Tragedy of the Commons in the Lab
Game, 2 effects and manipulations
- Groups of 4 subjects play a game where they receive $20 to keep or donate to the common pool.
- Donations doubled the pot and were equally distributed among players.
- Example: If all donate $20, pool = 80*2 = 160, Each get 40
- But if 1 free-rides, Pool = 60*2 = 120, each get $30 but 1 gets 30+20=50
- Reputation, Punishment effect manipulations (see slides)
proximate mechanism (emotions). - Results: Most donate most of their money %50
- Donations fall over successive rounds, especially final round when end-game is known.
Reputation Effect
and game
- Commons game manipulation
- Reputation Effect: manipulated anonymity and reputation (one group was anonymous, one met their group and were told their results would be told to the others later.

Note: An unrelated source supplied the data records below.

Definition mapper_apply (a : AddrMapper) (req : Request) : res Request :=
  match am_impl a with
  | MapChRaBaRoCo => ChRaBaRoCo_apply (am_base a) req
  | MapRoBaRaCoCh => RoBaRaCoCh_apply (am_base a) req
  | MapMOP4CLXOR => MOP4CLXOR_apply (am_base a) req
  | MapPassThrough => PassThroughAddrMapper_apply (am_base a) req
  end.

(** A pointer to a node is its path from the root. *)
Record AllBankRefresh := mkAB {
  ab_next_refresh_cycle : Z;
  ab_cmd_refab : Z;
  ab_ref_level : Z;
  ab_nrefi : Z;
  ab_ref_nodes : list (list nat)
}.

Record PerBankRefresh := mkPB {
  pb_next_refresh_cycle : Z;
  pb_cmd_refpb : Z;
  pb_bank_level : Z;
  pb_nrefipb : Z;
  pb_bank_nodes : list (list nat);
  pb_next_bank_idx : Z
}.

Record BankRef := mkBR { br_node : option (list nat); br_pc : Z; br_sid : Z; br_flat_bank : Z }.

Record RefpbSetState := mkSet {
  banks_by_flat : list BankRef;
  refreshed : list bool;
  next_set_allowed_clk : Z
}.

Record HBM34PerBankRefresh := mkH34 {
  h_cmd_refpb : Z;
  h_level_pc : Z;
  h_level_sid : Z;
  h_level_bg : Z;
  h_level_bank : Z;
  h_bank_level : Z;
  h_pc_count : Z;
  h_sid_count : Z;
  h_bank_groups : Z;
  h_banks_per_group : Z;
  h_banks_per_sid : Z;
  h_nrefipb : Z;
  h_nrfc_pb : Z;
  h_next_sid : Z;
  h_next_flat_bank : Z;
  h_next_refresh_clk : Z;
  h_sets : list (list RefpbSetState);
  h_pending_refpbs : list BankRef
}.

Inductive RefreshManager :=
| NoRefresh
| AllBank (r : AllBankRefresh)
| PerBank (r : PerBankRefresh)
| HBM34PerBank (r : HBM34PerBankRefresh).

Record ClosedCAP := mkCAP {
  m_cap : Z;
  m_cmd_prepb : Z;
  m_cmd_rd : Z;
  m_cmd_wr : Z;
  m_cmd_rda : Z;
  m_cmd_wra : Z;
  m_has_ap : bool;
  m_col_accesses : list Z;
  m_prepb_injected : list bool
}.

Inductive RowPolicy := OpenRowPolicy | ClosedCAPRowPolicy (p : ClosedCAP).

Record IssuedCommandRecord := mkRec {
  rec_clk : Z;
  rec_command : Z;
  rec_final_command : Z;
  rec_addr_vec : AddrVec_t;
  rec_type_id : Z;
  rec_source_id : Z
}.

Inductive Plugin :=
| CommandCounter (m_counters : gmap Z Z)
| IssuedCommandValidationHook (m_issued_commands_this_tick : list IssuedCommandRecord)
| CmdTraceRecorder (m_binary : bool) (m_level_count : Z) (m_file : str).

(** ** Statistics *)
Inductive stat :=
| s_measured_clk
| s_row_hits | s_row_misses | s_row_conflicts
| s_read_row_hits | s_read_row_misses | s_read_row_conflicts
| s_write_row_hits | s_write_row_misses | s_write_row_conflicts
| s_num_read_reqs | s_num_write_reqs | s_num_maintenance_reqs
| s_num_read_reqs_served | s_num_write_reqs_served | s_num_maintenance_reqs_served
| s_num_read_reqs_forwarded | s_num_write_reqs_coalesced
| s_queue_len | s_read_queue_len | s_write_queue_len | s_priority_queue_len
| s_read_latency.

#[export] Instance stat_eq_dec : EqDecision stat.
Proof. solve_decision. Defined.

Definition counters := stat -> Z.
Definition zero_counters : counters := fun _ => 0.
Definition bump (k : stat) (n : Z) (st : counters) : counters :=
  fun x => if decide (x = k) then st x + n else st x.
Arguments bump : simpl never.

(** ** The controller *)
Record ControllerBase := mkCtrl {
  c_device : DRAMDevice;
  c_mapper : AddrMapper;
  c_channel_id : Z;
  c_clk : Z;
  c_refresh : RefreshManager;
  c_rowpolicy : RowPolicy;
  c_plugins : list Plugin;
  c_pending : list Request;
  c_active_buffer : ReqBuffer;
  c_priority_buffer : ReqBuffer;
  c_read_buffer : ReqBuffer;
  c_write_buffer : ReqBuffer;
  c_buffered_write_addrs : gset Z;
  c_wr_low_watermark : f32;
  c_wr_high_watermark : f32;
  c_is_write_mode : bool;
  c_bank_level : Z;
  c_tCK_ps : Z;
  c_active_per_bank : list Z;
  c_stats : counters;
  c_read_hits_core : list Z;
  c_read_misses_core : list Z;
  c_read_conflicts_core : list Z;
  c_done : list Request;
  c_log : list issued
}.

- Participants gave in non-anonymous/reputation manipulation
Punishment Effect
game and order
- Punishment Effect: After each round participants could pay 1 to reduce payout to other player by 3.
- Free riders will never punish or cooperate because both are costly, without benefit
- Free rider punishment is altruistic because it will never benefit the punisher, only future players who play them
- 6 rounds, different players, anonymous (no reputation/reciprocity effects)
- Results: 84% punish at least once, 74% were imposed on free riders by cooperators
- Punishment was harsh, group spent on average, $10. - The less contributed/cheated, the greater the punishment (reflective of our criminal justice system)
- Punishment created more cooperators and no dip at the end of rounds
- Without punishment there was reduced cooperation and a decline to later rounds.
Proximate mechanisms for cooperation & punishment
- Emotion
- Experiment: Scenario where a school project member contributes significantly less to the project, how angry would you be? (1-7). 84% > 5.
- Free-riding makes people angry and the exclusion of a social group may maintain cooperative behaviour.
2nd Order punishment
- Costly punishment maintains contributions to public good and without it, contributions decline over time.
- Problem: Temptation to let others punish while keeping your share (2nd order). Do we punish non-punishers?
- Experiment: the more they contribute collectively, the more they get in return shares, they see how much every player gives, and are allowed to punish. 50% punish, in the next round, only 2% punish. No 2nd order punishment effect.